Con esas banderas, en los años setenta también lideró Fenalco en su departamento, fue concejal de Barrancabermeja, se desempeñó como diputado y secretario de Educación de Santander. Finalmente, entró a la Cámara de Representantes en 1974 en calidad de sustituto y en 1976 como electo. Mantuvo esa curul hasta 1986, cuando fue elegido senador.

En enero de 1988 ocurrió el secuestro de Andrés Pastrana y el procurador Carlos Mauro Hoyos, que terminó con el asesinato de este último a manos de Los Extraditables de Pablo Escobar. Meses después, el presidente Virgilio Barco le ofreció liderar la Procuraduría General de la Nación. Luego de consultarlo con su esposa, tomó la decisión valiente de aceptar.

Serpa hizo un trabajo concienzudo al frente de la Procuraduría, durante el cual se enfrentó al naciente paramilitarismo. Esto casi le gana un destino similar al de Hoyos y al de muchas figuras públicas de su tiempo: tiempo después de salir del cargo, supo que en el aeropuerto de Pereira habían instalado un sicario para eliminarlo.

No pudieron matarlo porque “estaba enguayabado y me recosté en una mullida butaca del salón VIP mientras llegaba el avión”. Algunos miembros de la fuerza pública empezaron a mirar extraño al sicario, quien abandonó el aeropuerto sin cumplir su cometido.

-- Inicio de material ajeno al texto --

(* ===== verification/JsonProtocol.v ===== *)
(** * The hub protocol trait ([src/hub/protocol.rs]) and the JSON protocol ([src/hub/json.rs])

    [HubProtocol] is the trait object the rest of the client is written against; [JsonProtocol]
    is its implementation for text transports, over the JSON text functions of [serde_json]. *)

From Stdlib Require Import ZArith Lia String.
From stdpp Require Import base list strings.
From S2P Require Import Prelude Framing Utf8 Errors Values Arguments Message.

Local Open Scope Z_scope.

(** [trait HubProtocol] *)
Record HubProtocol := {
  name : string;
  version : Z;
  transfer_format : TransferFormat;
  parse_messages : HubProtocolInput -> result ProtocolError (list HubMessage);
  write_message : HubMessage -> result ProtocolError (list u8)
}.

(** The input a transport delivers for a written message. *)
Definition as_input (f : TransferFormat) (payload : list u8) : HubProtocolInput :=
  match f with
  | FText => IText (string_of_bytes payload)
  | FBinary => IBinary payload
  end.

(** What a protocol promises to its clients for the messages it supports: a written message is
    UTF-8 text when the protocol says so, and parsing it gives one message equivalent to the
    one written, or nothing when the receiving side ignores messages of that kind. *)
Record protocol_ok (p : HubProtocol) (supported : HubMessage -> Prop)
    (arrives : HubMessage -> list HubMessage -> Prop) : Prop := {
  written_text : forall m bytes, supported m -> write_message p m = Ok bytes ->
    transfer_format p = FText -> utf8_valid bytes = true;
  written_parses : forall m, supported m -> exists bytes ms,
    write_message p m = Ok bytes /\
    parse_messages p (as_input (transfer_format p) bytes) = Ok ms /\ arrives m ms
}.

Section json_protocol.
Context `{JT : JsonText, MP : MsgPack}.

(** The loop of [JsonProtocol::parse_messages]. *)
Fixpoint json_parse_frames (frames : list string) : result ProtocolError (list HubMessage) :=
  match frames with
  | [] => Ok []
  | message :: frames =>
      json_value ← map_err PJson (json_from_str message);
      messages ← json_parse_frames frames;
      Ok (match from_json_value json_value with
          | Some parsed => parsed :: messages
          | None => messages
          end)
  end.

(** [JsonProtocol::parse_messages] *)
Definition json_parse_messages (input : HubProtocolInput) : result ProtocolError (list HubMessage) :=
  match input with
  | IBinary _ => Err (PInvalidInput "invalid input for JSON hub protocol; expected text")
  | IText text => frames ← map_err PFraming (Text.parse text); json_parse_frames frames
  end.

(** [JsonProtocol::write_message] *)
Definition json_write_message (m : HubMessage) : result ProtocolError (list u8) :=
  value ← to_json_value m;
  json ← map_err PJson (json_to_string value);
  Ok (bytes_of_string (Text.write json)).

(** [impl HubProtocol for JsonProtocol] *)
Definition JsonProtocol : HubProtocol := {|
  name := "json";
  version := 2;
  transfer_format := FText;
  parse_messages := json_parse_messages;
  write_message := json_write_message
|}.

End json_protocol.

(** The message of type [json_canon m] arrives. *)
Definition json_arrives `{MsgPack} (m : HubMessage) (ms : list HubMessage) : Prop :=
  exists m', json_canon m = Ok m' /\ ms = [m'].

Definition json_supported `{MsgPack} (m : HubMessage) : Prop :=
  message_exact m = true /\ ids_in_range m = true.

Section json_laws.
Context `{JT : JsonText, MP : MsgPack, JL : !JsonTextLaws JT}.

(** The text of an exact message: one record, its value read back. *)
Lemma json_written m :
  message_exact m = true -> exists v s, to_json_value m = Ok v /\
    json_write_message m = Ok (bytes_of_string (Text.write s)) /\ json_from_str s = Ok v /\
    Text.is_record s = true /\ is_str s = true.
Proof.
  intros Hm. destruct (to_json_exact m Hm) as (v & Hv & He & Hd).
  destruct (json_print_read v He Hd) as (s & Hs & Hr & Hrec & Hstr).
  exists v, s. split_and!; [done| |done|done|done].
  unfold json_write_message. rewrite Hv. cbn. by rewrite Hs.
Qed.

Lemma text_write_bytes s :
  bytes_of_string (Text.write s) = bytes_of_string s ++ [Byte.x1e].
Proof.
  unfold Text.write, bytes_of_string. induction s as [|c s IH]; [done|].
  exact (f_equal (cons (Ascii.byte_of_ascii c)) IH).
Qed.

Lemma json_arrives_all ms ss :
  Forall2 (fun m s => exists v, to_json_value m = Ok v /\ json_from_str s = Ok v /\
    ids_in_range m = true) ms ss ->
  exists ms', Forall2 (fun m m' => json_canon m = Ok m') ms ms' /\
    json_parse_frames ss = Ok ms'.
Proof.
  induction 1 as [|m s ms ss (v & Hv & Hs & Hids) _ (ms' & Hms & IH)]; [by exists []|].
  pose proof (from_to_json_value m Hids) as Hrt. rewrite Hv in Hrt. cbn in Hrt.
  destruct (json_canon m) as [m'|e] eqn:Hc; [|done]. cbn in Hrt. injection Hrt as Hrt.
  exists (m' :: ms'). split; [by constructor|]. cbn. rewrite Hs. cbn. rewrite IH. cbn.
  by rewrite Hrt.
Qed.

Lemma json_protocol_laws : protocol_ok JsonProtocol json_supported json_arrives.
Proof.
  split.
  - intros m bytes [Hm _] Hw _. destruct (json_written m Hm) as (v & s & _ & Hw' & _ & _ & Hs).
    cbn in Hw. rewrite Hw in Hw'. injection Hw' as ->. rewrite text_write_bytes.
    by apply utf8_valid_app.
  - intros m [Hm Hids]. destruct (json_written m Hm) as (v & s & Hv & Hw & Hr & Hrec & Hstr).
    destruct (json_arrives_all [m] [s]) as (ms' & Hms & Hp); [constructor; [eauto|constructor]|].
    exists (bytes_of_string (Text.write s)), ms'. cbn [transfer_format JsonProtocol].
    split_and!; [done| |].
    + cbn. rewrite string_of_bytes_of_string.
      pose proof (Text.parse_write_all [s]) as Ht. cbn [Text.write_all foldr] in Ht.
      rewrite Text.string_app_nil_r in Ht. rewrite Ht; [done|done|by constructor].
    + inversion Hms as [|? m' ? ? Hm' Hnil]; subst. inversion Hnil; subst. by exists m'.
Qed.

Lemma concat_frames ss :
  string_of_bytes (concat (map (fun s => bytes_of_string (Text.write s)) ss)) = Text.write_all ss.
Proof.
  unfold bytes_of_string, string_of_bytes.
  enough (forall l s, String.string_of_list_byte (String.list_byte_of_string s ++ l) =
    (s +:+ String.string_of_list_byte l)) as Happ.
  { induction ss as [|s ss IH]; [done|]. cbn [map concat]. rewrite Happ, IH. done. }
  intros l s. induction s as [|c s IH]; [done|].
  change (String (Ascii.ascii_of_byte (Ascii.byte_of_ascii c))
    (String.string_of_list_byte (String.list_byte_of_string s ++ l)) =
    String c (s +:+ String.string_of_list_byte l)).
  by rewrite IH, Ascii.ascii_of_byte_of_ascii.
Qed.

(** Frames of messages sent as one text. *)
Lemma json_frames_roundtrip (ms : list HubMessage) :
  ms <> [] -> Forall json_supported ms ->
  exists frames ms', Forall2 (fun m bytes => json_write_message m = Ok bytes) ms frames /\
    utf8_valid (concat frames) = true /\
    Forall2 (fun m m' => json_canon m = Ok m') ms ms' /\
    json_parse_messages (IText (string_of_bytes (concat frames))) = Ok ms'.
Proof.
  intros Hne Hms.
  assert (Hss : exists ss, Forall2 (fun m s => (exists v, to_json_value m = Ok v /\
      json_from_str s = Ok v /\ ids_in_range m = true) /\
      json_write_message m = Ok (bytes_of_string (Text.write s)) /\
      Text.is_record s = true /\ is_str s = true) ms ss).
  { clear Hne. induction Hms as [|m ms [Hm Hids] _ [ss IH]]; [by exists []|].
    destruct (json_written m Hm) as (v & s & ?). exists (s :: ss). constructor; [|done].
    destruct_and!. eauto 10. }
  destruct Hss as [ss Hss].
  destruct (json_arrives_all ms ss) as (ms' & Hms' & Hparse);
    [by eapply Forall2_impl; [exact Hss|naive_solver]|].
  exists (map (fun s => bytes_of_string (Text.write s)) ss), ms'. split_and!; [| |done|].
  - clear -Hss. induction Hss as [|m s ms ss Hs _ IH]; constructor; naive_solver.
  - clear -Hss. induction Hss as [|m s ms ss (_ & _ & _ & Hs) _ IH]; [done|]. cbn [map concat].
    apply utf8_valid_app; [|done]. rewrite text_write_bytes. by apply utf8_valid_app.
  - rewrite concat_frames. cbn. rewrite Text.parse_write_all; [done| |].
    + intros ->. inversion Hss; subst. done.
    + clear -Hss. induction Hss; constructor; naive_solver.
Qed.

(** C36: JSON protocol round trip: the frames of messages with UTF-8 strings, sequence numbers in range
    and values without floats that are nested at most 126 levels deep, sent one after the other as
    one text, are valid UTF-8 and parse to the same messages in the same order (arguments as JSON
    values, an empty list of stream ids dropped). *)
Theorem json_protocol_roundtrip (ms : list HubMessage) :
  ms <> [] -> Forall json_supported ms ->
  exists frames ms', Forall2 (fun m bytes => json_write_message m = Ok bytes) ms frames /\
    utf8_valid (concat frames) = true /\
    Forall2 (fun m m' => json_canon m = Ok m') ms ms' /\
    json_parse_messages (IText (string_of_bytes (concat frames))) = Ok ms'.
Proof. apply json_frames_roundtrip. Qed.

End json_laws.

Horacio Serpa, condecorado por su gestión como procurador. Crédito: Colprensa.
Horacio Serpa, condecorado por su gestión como procurador. Crédito: Colprensa.

En 1990, hizo parte de la Asamblea Nacional Constituyente como el liberal más votado: la presidió con Antonio Navarro, del recién desmovilizado M-19 y Álvaro Gómez Hurtado. Tras la divulgación de la Constitución de 1991, comenzó a colaborar con la candidatura de Ernesto Samper a la presidencia de 1994 como jefe de debate. Al ganar este, Serpa se convirtió en su ministro del Interior.

El proceso 8000, el escándalo de la financiación de la segunda vuelta de Samper con dineros del cartel de Cali –cuya cabeza era el fallecido Gilberto Rodríguez Orejuela–, y de la que presuntamente Samper no sabía nada, afectó su popularidad y destrozó sus opciones para la presidencia en 1998.

Era su primera aspiración y, de haber ganado, habría sido el cuarto gobierno liberal consecutivo. No obstante, el país había perdido la confianza en el partido tras este escándalo y quedó en segundo lugar: él obtuvo 5′658.518 votos y el conservador Andrés Pastrana, quien había perdido con Samper, le ganó con 6′114.752.

Horacio Serpa en la elección de 2002. Crédito: Colprensa.
Horacio Serpa en la elección de 2002. Crédito: Colprensa.

El gobierno de Pastrana tuvo muchas más sombras que luces, comenzando por el desastroso proceso de paz adelantado con la guerrilla de las FARC. Al principio de la campaña electoral de 2002, Serpa tenía grandes posibilidades de ganar, pero un outsider antioqueño arrasó con las votaciones: Álvaro Uribe Vélez, quien también le ganó en 2006.

Con la instalación del uribismo en el imaginario nacional, Serpa entendió que su aspiración presidencial no tendría cabida. No obstante, hizo un trabajo destacado como gobernador de Santander, en 2008, y en su última legislatura, en el periodo 2014-2018.

Este fue su último cargo público: un cáncer metastásico de páncreas acabó con su vida en octubre de 2020, en Bucaramanga, habiendo ocupado absolutamente todos los cargos del Estado excepto el más importante.